■ **Try it**
Copy out each line containing "calls" from the entries below.

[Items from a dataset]
=== Begin Enclosure ===

(** * Properties *)

(** ** Running the monad *)

Lemma bind_ok {A B} (m : M A) (k : A -> M B) s a s' :
  m s = (Ok a, s') -> bind m k s = k a s'.
Proof. intros E. unfold bind. now rewrite E. Qed.

Lemma bind_raise {A B} (m : M A) (k : A -> M B) s e s' :
  m s = (Raise e, s') -> bind m k s = (Raise e, s').
Proof. intros E. unfold bind. now rewrite E. Qed.

Lemma lookup_snoc_here (h : list Mat) (m : Mat) :
  (h ++ [m]) !! length h = Some m.
Proof. now apply list_lookup_middle. Qed.

Lemma lookup_snoc_old (h : list Mat) (x m : Mat) (l : nat) :
  h !! l = Some m -> (h ++ [x]) !! l = Some m.
Proof. intros E. now apply lookup_app_l_Some. Qed.

Lemma insert_snoc_here (h : list Mat) (x y : Mat) :
  <[length h := y]> (h ++ [x]) = h ++ [y].
Proof.
  rewrite insert_app_r_alt by lia.
  now rewrite Nat.sub_diag.
Qed.

Lemma deref_run s l m :
  heap s !! l = Some m -> deref (Some l) s = (Ok m, s).
Proof. intros E. unfold deref. now rewrite E. Qed.

Ltac heap_lookup :=
  simpl heap;
  repeat first [ apply lookup_snoc_here | apply lookup_snoc_old ];
  try eassumption.

Section AnalyzerFacts.
Context {cv : CV2}.

Lemma cvtColor_run s l m code :
  heap s !! l = Some m ->
  cvt_accepts m = true ->
  cvtColor (Some l) code s =
    (Ok (Some (length (heap s))),
     mkWorld (heap s ++ [match code with
                         | COLOR_BGR2GRAY => cvt_BGR2GRAY m
                         | COLOR_BGR2HSV => cvt_BGR2HSV m
                         end]) (stdout s) (calls s)).
Proof.
  intros E A. unfold cvtColor.
  rewrite (bind_ok _ _ _ _ _ (deref_run _ _ _ E)). rewrite A.
  now destruct code.
Qed.

Lemma GaussianBlur_run s l m ksize sigmaX :
  heap s !! l = Some m ->
  GaussianBlur (Some l) ksize sigmaX s =
    (Ok (Some (length (heap s))),
     mkWorld (heap s ++ [gaussian m ksize sigmaX]) (stdout s) (calls s)).
Proof.
  intros E. unfold GaussianBlur.
  now rewrite (bind_ok _ _ _ _ _ (deref_run _ _ _ E)).
Qed.

Lemma Canny_run s l m t1 t2 :
  heap s !! l = Some m ->
  Canny (Some l) t1 t2 s =
    (Ok (Some (length (heap s))),
     mkWorld (heap s ++ [canny m t1 t2]) (stdout s) (calls s)).
Proof.
  intros E. unfold Canny.
  now rewrite (bind_ok _ _ _ _ _ (deref_run _ _ _ E)).
Qed.

Lemma copy_run s l m :
  heap s !! l = Some m ->
  copy (Some l) s =
    (Ok (Some (length (heap s))),
     mkWorld (heap s ++ [m]) (stdout s) (calls s)).
Proof.
  intros E. unfold copy.
  now rewrite (bind_ok _ _ _ _ _ (deref_run _ _ _ E)).
Qed.

Lemma inRange_run s l m lowerb upperb :
  heap s !! l = Some m ->
  inRange (Some l) lowerb upperb s =
    (Ok (Some (length (heap s))),
     mkWorld (heap s ++ [mask_of m lowerb upperb]) (stdout s) (calls s)).
Proof.
  intros E. unfold inRange.
  now rewrite (bind_ok _ _ _ _ _ (deref_run _ _ _ E)).
Qed.

Lemma countNonZero_run s l m :
  heap s !! l = Some m ->
  countNonZero (Some l) s =
    (Ok (Z.of_nat (length (List.filter nonzero (concat m)))), s).
Proof.
  intros E. unfold countNonZero.
  now rewrite (bind_ok _ _ _ _ _ (deref_run _ _ _ E)).
Qed.

(** [findContours] reads the buffer it is given and overwrites it. *)
Lemma findContours_run s l m :
  heap s !! l = Some m ->
  findContours (Some l) s =
    (Ok (contours m, hierarchy m),
     mkWorld (<[l := contours_scratch m]> (heap s)) (stdout s) (calls s)).
Proof.
  intros E. unfold findContours.
  now rewrite (bind_ok _ _ _ _ _ (deref_run _ _ _ E)).
Qed.

Ltac step lem :=
  etransitivity;
  [ eapply bind_ok; eapply lem; heap_lookup
  | cbn beta; cbn [heap stdout calls] ].

Lemma analyze_image_run (w : world) (l : loc) (img : Mat) :
  heap w !! l = Some img ->
  cvt_accepts img = true ->
  analyze_image (Some l) w =
    (match for_cnt (discovered img) [] with
     | Ok plates =>
         Ok (mkResult (dominant_color (red_count_of img) (blue_count_of img)
                                      (green_count_of img)) plates)
     | Raise e => Raise e
     end,
     mkWorld (heap w ++ derived img) (stdout w) (calls w)).
Proof.
  intros Himg Hacc. unfold analyze_image.
  step cvtColor_run. step GaussianBlur_run. step cvtColor_run.
  step inRange_run. step countNonZero_run.
  step inRange_run. step countNonZero_run.
  step inRange_run. step countNonZero_run.
  step Canny_run. step copy_run. step findContours_run.
  rewrite insert_snoc_here.
  unfold bind, lift, ret. cbn [fst].
  fold (gray_of img) (hsv_of img).
  fold (blur_of img). fold (edges_of img). fold (discovered img).
  replace (heap w ++ derived img) with
    ((((((((heap w ++ [gray_of img]) ++ [blur_of img]) ++ [hsv_of img]) ++
          [mask_of (hsv_of img) (170, 100, 100) (180, 255, 255)]) ++
         [mask_of (hsv_of img) (100, 100, 100) (140, 255, 255)]) ++
        [mask_of (hsv_of img) (40, 50, 50) (80, 255, 255)]) ++
       [edges_of img]) ++ [contours_scratch (edges_of img)])
    by (unfold derived; now rewrite <- !app_assoc).
  now destruct (for_cnt (discovered img) []).
Qed.

Lemma analyze_image_None (w : world) :
  analyze_image None w = (Raise cv2_error, w).
Proof. reflexivity. Qed.

Lemma analyze_image_dangling (w : world) (l : loc) :
  heap w !! l = None -> analyze_image (Some l) w = (Raise cv2_error, w).
Proof.
  intros E. unfold analyze_image, cvtColor.
  apply bind_raise. apply bind_raise. unfold deref. now rewrite E.
Qed.

(** An array that [cvtColor] does not take stops the call at line 22. *)
Lemma analyze_image_refused (w : world) (l : loc) (img : Mat) :
  heap w !! l = Some img ->
  cvt_accepts img = false ->
  analyze_image (Some l) w = (Raise cv2_error, w).
Proof.
  intros E A. unfold analyze_image, cvtColor.
  apply bind_raise.
  rewrite (bind_ok _ _ _ _ _ (deref_run _ _ _ E)). now rewrite A.
Qed.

=== End Enclosure ===

■ **Solution for this exercise**
                         end]) (stdout s) (calls s)).
     mkWorld (heap s ++ [gaussian m ksize sigmaX]) (stdout s) (calls s)).
     mkWorld (heap s ++ [canny m t1 t2]) (stdout s) (calls s)).
     mkWorld (heap s ++ [m]) (stdout s) (calls s)).
     mkWorld (heap s ++ [mask_of m lowerb upperb]) (stdout s) (calls s)).
     mkWorld (<[l := contours_scratch m]> (heap s)) (stdout s) (calls s)).
  | cbn beta; cbn [heap stdout calls] ].
     mkWorld (heap w ++ derived img) (stdout w) (calls w)).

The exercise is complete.